The dark mood is set in the first scene: the vandalizing of cars. At once a deeply anti-bourgeois impulse and an act that expresses the faceless anomie of the post-war generation, this film is a melodramatic exploration of teenage resistance to overbearing parents and the constricting influence of a too-small Austrian town. Haneke upends Arcadia (youthful innocence) by transgressing boundaries such as sex out of marriage; smoking; and adultery with an adult. His teens damage cars and otherwise passive-aggressively act against parents. Haneke then subverts the bourgeois fiction of happiness and security by suggesting that in the end our own self-absorption and lack of empathy will relegate our relationships to hostile acts. We can never know each other, and that ultimately we cannot care. As the character of Sigrid's experience suggests, forget friends and family - ultimately we are cast out alone. The film is a bare bones exploration (a la Bergman) of the themes he will explore in more understated fashion in later work and more sensationally in Funny Games and Benny's video.
Nacido y criado (2006)
A haunting, sensitive and self-assured allegorical portrait of guilt.

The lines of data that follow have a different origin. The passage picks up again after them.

(* ===== verification/RootFile.v ===== *)
(** * Reading a file of the mounted root directory ([kernel_main], lines 287 to 299)

    The calls after [init_fs]: the super block is found by the name of its type, a file
    of the root directory is looked up, and its first bytes are read. The sectors of the
    root inode and of the file's inode are requested twice, the second time as hits. *)

From S2P Require Import Prelude Memory Common Io Ata Buffer Requests Alloc Vfs Ext2Format Ext2 Ext2Inode Ext2File Ext2Dir.
From S2P Require Import Devfs Operations Mount.

Section root_file.
Context `{BlockDevice E} `{Allocator H2} `{Ext2Layout} `{DevfsLayout} `{MountLayout}.
#[local] Abbreviation W := (world (E := E) (H2 := H2)).

(** ** Specification *)

(** The inode [ino] on the disk. *)
Definition disk_inode (e : E) (b : bdev) (x : ext2) (T : list Z) (ino : Z) : ext2_inode :=
  decode_inode (inode_bytes e b (inode_at x T ino)).

(** The root directory's first sector has an entry [de] with the name [fn], after [es1] and
    not as the last one, of a regular file that has one block, [blk'], and more than
    [count] bytes. *)
Record root_entry (e : E) (b : bdev) (x : ext2) (T fn : list Z) (count : Z)
    (es1 : list (ext2_directory_entry * list Z)) (de : ext2_directory_entry) (es2 : list (ext2_directory_entry * list Z))
    (blk blk' : Z) : Prop := {
  re_root : valid_inode x T ROOT_DIRECTORY;
  re_dir : let D := disk_inode e b x T ROOT_DIRECTORY in
    type_permissions D ≠ 0 ∧ direct_block D !! 0%nat = Some blk ∧ blk ≠ 0 ∧ sizes es1 ≤ size_low D;
  re_entries : entries (content e (location b (block_sector x blk 0))) 0 (es1 ++ (de, fn) :: es2);
  re_name : Forall (λ y, ¬ matches fn y) es1 ∧ de_inode de ≠ SKIP_DIR;
  re_inode : valid_inode x T (de_inode de);
  re_file : let D := disk_inode e b x T (de_inode de) in
    Z.land (type_permissions D) TYPE_REG_FILE ≠ 0 ∧ direct_block D !! 0%nat = Some blk' ∧ blk' ≠ 0 ∧
    direct_block D !! 1%nat = Some 0 ∧ count < size_low D < 2147483648 }.

(** The blocks the calls ask for after the one of the root inode. *)
Definition file_blocks (x : ext2) (T : list Z) (de : ext2_directory_entry) (blk blk' : Z) : list Z :=
  [block_sector x blk 0; inode_at x T (de_inode de) / 512; block_sector x blk' 0].

(** The file system of device [d] is mounted with the super block [sb]. *)
Record mounted_at (v : vfs) (ts : list (Z * list Z)) (sb : Z) : Prop := {
  mt_registry : registry v ts;
  mt_name : string_at (vmem v) ext2_literal ext2_str;
  mt_type : found ext2_str ts ≠ 0 ∧ is_Some (fs_types v !! found ext2_str ts);
  mt_super : sb_head v = sb ∧ sb ≠ 0 ∧ ∃ b, super_blocks v !! sb = Some b ∧ sb_fs_type b = found ext2_str ts }.

(** What the file's inode is made of: the memory it was allocated in, the disk, and the
    fields [kernel_main] sets. *)
Definition file_inode (d sb ino : Z) (D : ext2_inode) (i : Vfs.inode) : Vfs.inode :=
  let r := set_result ino D i in
  mkInode d (i_no r) (i_size r) (i_ops r) sb (i_gid r) (i_uid r) (i_flags r) (i_permissions r) (i_mount_point r)
    (i_counter r) (i_next r) (i_prev r).

(** ** Lemmas *)

Lemma find_super_ext2 v ts sb : mounted_at v ts sb → find_super_block ext2_literal v = Ok sb v.
Proof using.
  intros [Hreg Hstr [Hty _] (Hh & Hnz & b & Hb & Hbt)]. unfold find_super_block.
  assert (on_vmem (strlen ext2_literal) v = Ok 4 v) as E1.
  { apply on_vmem_ok. destruct Hstr as (Hs & H0' & H1'). rewrite (strlen_spec _ _ _ Hs H0' H1'). done. }
  rewrite (bind_ok _ _ _ _ _ E1).
  destruct (find_ext2 v ts Hreg Hstr) as (l & E2 & E3). rewrite (bind_ok _ _ _ _ _ E2), (bind_ok _ _ _ _ _ E3).
  rewrite (proj2 (Z.eqb_neq _ _) Hty), bind_get, Hh. cbn [find_sb_loop]. rewrite (proj2 (Z.eqb_neq _ _) Hnz).
  rewrite (bind_ok _ _ _ b v) by (unfold ld_sb; by rewrite Hb). by rewrite Hbt, Z.eqb_refl.
Qed.
Lemma mounted_at_inodes v ts sb y : mounted_at v ts sb → mounted_at (set_inodes y v) ts sb.
Proof using. intros [Hreg Hstr Hty Hsb]. constructor; try done. by apply (registry_ext v). Qed.

Section reading.
Context (fuel : nat) (d : Z) (b : bdev) (x : ext2) (m : Z) (T : list Z) (Hx : well_formed x m) (Hm : m < 256) (Hd : u16 d = d).
Context (e : E) (Hbytes : ∀ a, Forall is_byte (content e a)).
Context (name count : Z) (fn : list Z) (Hfb : Forall is_byte fn) (Hpos : 0 < length fn) (Hcount : 0 < count ≤ 512).
Context (es1 es2 : list (ext2_directory_entry * list Z)) (de : ext2_directory_entry) (blk blk' : Z).
Context (Hentry : root_entry e b x T fn count es1 de es2 blk blk').
Let A := inode_at x T ROOT_DIRECTORY.
Let D1 := disk_inode e b x T (de_inode de).
Let K1 := block_sector x blk' 0.

Lemma read_root_file_spec n v hp s F ts sb dest hp1 G z :
  mounted_at v ts sb → holds_bytes (vmem v) name fn → Z.land (i_flags (raw_inode dest)) 1 = 0 →
  (∀ q, is_Some (buffers s !! q) → apart name (length fn) q) →
  table_held x T F s → again fuel d b (A / 512) (file_blocks x T de blk blk') F s e → (6 < length F)%nat →
  mm_alloc SIZEOF_VFS_INODE hp = Ok dest hp1 → mm_owns hp1 G → has_room hp1 SIZEOF_INODE → (S (length es1) < n)%nat →
  ∃ v' hp' s' e', read_root_file n fuel d name (length fn) count (mkWorld x v hp (s, e), z) =
      Ok (dest, (count, count, take (Z.to_nat count) (content e (location b K1)))) (mkWorld x v' hp' (s', e'), z) ∧
    content e' = content e ∧ env_wf e' ∧
    inodes v' !! dest = Some (file_inode d sb (de_inode de) D1 (raw_inode dest)).
Proof using All.
  intros Hmt Hfn Hflags Hap Ht Ha HF Ealloc Hown Hroom Hn.
  destruct Hentry as [Hroot (Hdt & Hblk & Hbnz & Hsz) Hents (Hno & Hskip) Hino (Hreg & Hb1 & Hb1nz & Hb2 & Hsize)].
  unfold read_root_file.
  rewrite (bind_ok _ _ _ _ _ (on_world_ok _ _ z _ _ (on_vfs_ok _ x v hp (s, e) _ _ (find_super_ext2 _ _ _ Hmt)))).
  rewrite (bind_ok _ _ _ _ _ (on_world_ok _ _ z _ _ (on_heap_ok _ x v hp (s, e) _ _ Ealloc))).
  cbv zeta. destruct (ext2_calls n fuel (inode_tmp sb d) name (length fn) dest (mkFile dest name 0) count 0 eq_refl) as [Elook Erd].
  set (v1 := set_inodes (<[dest := raw_inode dest]> (inodes v)) v).
  rewrite (bind_ok _ _ _ tt (mkWorld x v1 hp1 (s, e), z)) by done.
  destruct (ext2_lookup_finds_spec fuel d b x m T Hx Hm v1 hp1 e Hbytes (inode_tmp sb d) Hd Hroot Hdt name dest fn Hfn Hfb Hpos
    [K1] n es1 de fn es2 F s blk (raw_inode dest) Hblk Hbnz Hents Hno (conj Hskip eq_refl) Hsz Hino (lookup_insert_eq _ _ _)
    Hap Ht) as (s2 & e2 & F2 & E2 & Hc2 & Ht2 & Ha2 & _ & Hl2).
  { apply again_requestable; [exact Ha|]. intros ->. simpl in HF. lia. }
  { simpl. lia. }
  { lia. }
  rewrite <-Elook in E2. rewrite (bind_ok _ _ _ _ _ (on_world_ok _ _ z _ _ E2)).
  fold (disk_inode e b x T (de_inode de)) in *. fold D1 in Hreg, Hb1, Hb2, Hsize, E2 |- *.
  set (v2 := set_inodes (<[dest := set_result (de_inode de) D1 (raw_inode dest)]> (inodes v1)) v1).
  assert (mounted_at v2 ts sb) as Hmt2 by (do 2 apply mounted_at_inodes; done).
  rewrite (bind_ok _ _ _ _ _ (on_world_ok _ _ z _ _ (on_vfs_ok _ x v2 hp1 (s2, e2) _ _ (find_super_ext2 _ _ _ Hmt2)))).
  set (i := file_inode d sb (de_inode de) D1 (raw_inode dest)). set (v3 := set_inodes (<[dest := i]> (inodes v2)) v2).
  rewrite (bind_ok _ _ _ tt (mkWorld x v3 hp1 (s2, e2), z)).
  2:{ apply on_world_ok, on_vfs_ok. unfold upd_inode, ld_inode, bind, v2. simpl. rewrite lookup_insert_eq. done. }
  assert (open_file v3 (mkFile dest name 0) i d) as Hopen.
  { destruct Hmt as [_ _ [_ [t Hty]] (_ & _ & sv & Hsv & Hst)]. constructor; [apply lookup_insert_eq|exact Hd|].
    exists sv, t. split; [exact Hsv|]. by rewrite Hst. }
  assert (inode_bytes e2 b (inode_at x T (i_no i)) = inode_bytes e b (inode_at x T (de_inode de))) as Hib
    by (apply inode_bytes_same; done).
  pose proof (ext2_read_sector_spec fuel d b x m T Hx v3 (mkFile dest name 0) i Hopen hp1 G Hown Hroom e2) as Hread.
  cbv zeta in Hread. rewrite !Hib in Hread. fold (disk_inode e b x T (de_inode de)) in Hread. fold D1 in Hread.
  specialize (Hread ltac:(apply Forall_take, Forall_drop, Hbytes) Hino (n - 2)%nat count 0 F2 s2 blk').
  change (0 / 512) with 0 in Hread. change (0 mod 512) with 0 in Hread. change (Z.to_nat (0 + 1)) with 1%nat in Hread.
  rewrite decide_True in Hread by (by right).
  destruct Hread as (s3 & e3 & F3 & hp3 & E3 & Hc3 & _ & _ & Hr3); try done; try lia; [apply Hsize|apply Hsize| |].
  { apply again_requestable; [|intros ->; simpl in Hl2; lia].
    apply (again_env _ _ _ _ _ _ _ e2); [exact Ha2|apply Ha2|reflexivity]. }
  replace (S (S (n - 2)))%nat with n in E3 by lia.
  rewrite <-Erd in E3. rewrite (bind_ok _ _ _ _ _ (on_world_ok _ _ z _ _ E3)). exists v3, hp3, s3, e3.
  rewrite Hc2, drop_0. split; [reflexivity|]. split; [congruence|]. split; [apply Hr3|apply lookup_insert_eq].
Qed.
End reading.
End root_file.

The film is an allegorical story of self-abnegation and emotional purgatory. The idyllic, privileged realistic urban story of a happy family is shattered, and the audience slowly comes to understand that Santiago is stationed at a rural airstrip in an unidentified place. The transition is not explained. Is it before? After? The only thing concrete in this mens' world is the remoteness of the place and the earthly comforts of alcohol, music, and dance the visceral pleasures and a clear absence of responsibility. As if in a mirror image to his other life, Santiago in this new place is working-class; he smokes and somewhat misbehaves. It is suggested that his employment and future hangs on the whim of a supervisor out of his control. By choice? The film beautifully presents personal purgatory as a literally de-natured arcadia in contrast to the self-possession of his former life. It is a prison of the mind from which Santiago gradually emerges to ultimately find himself again walking with his wife to reconcile his guilt and ameliorate his self-alienation.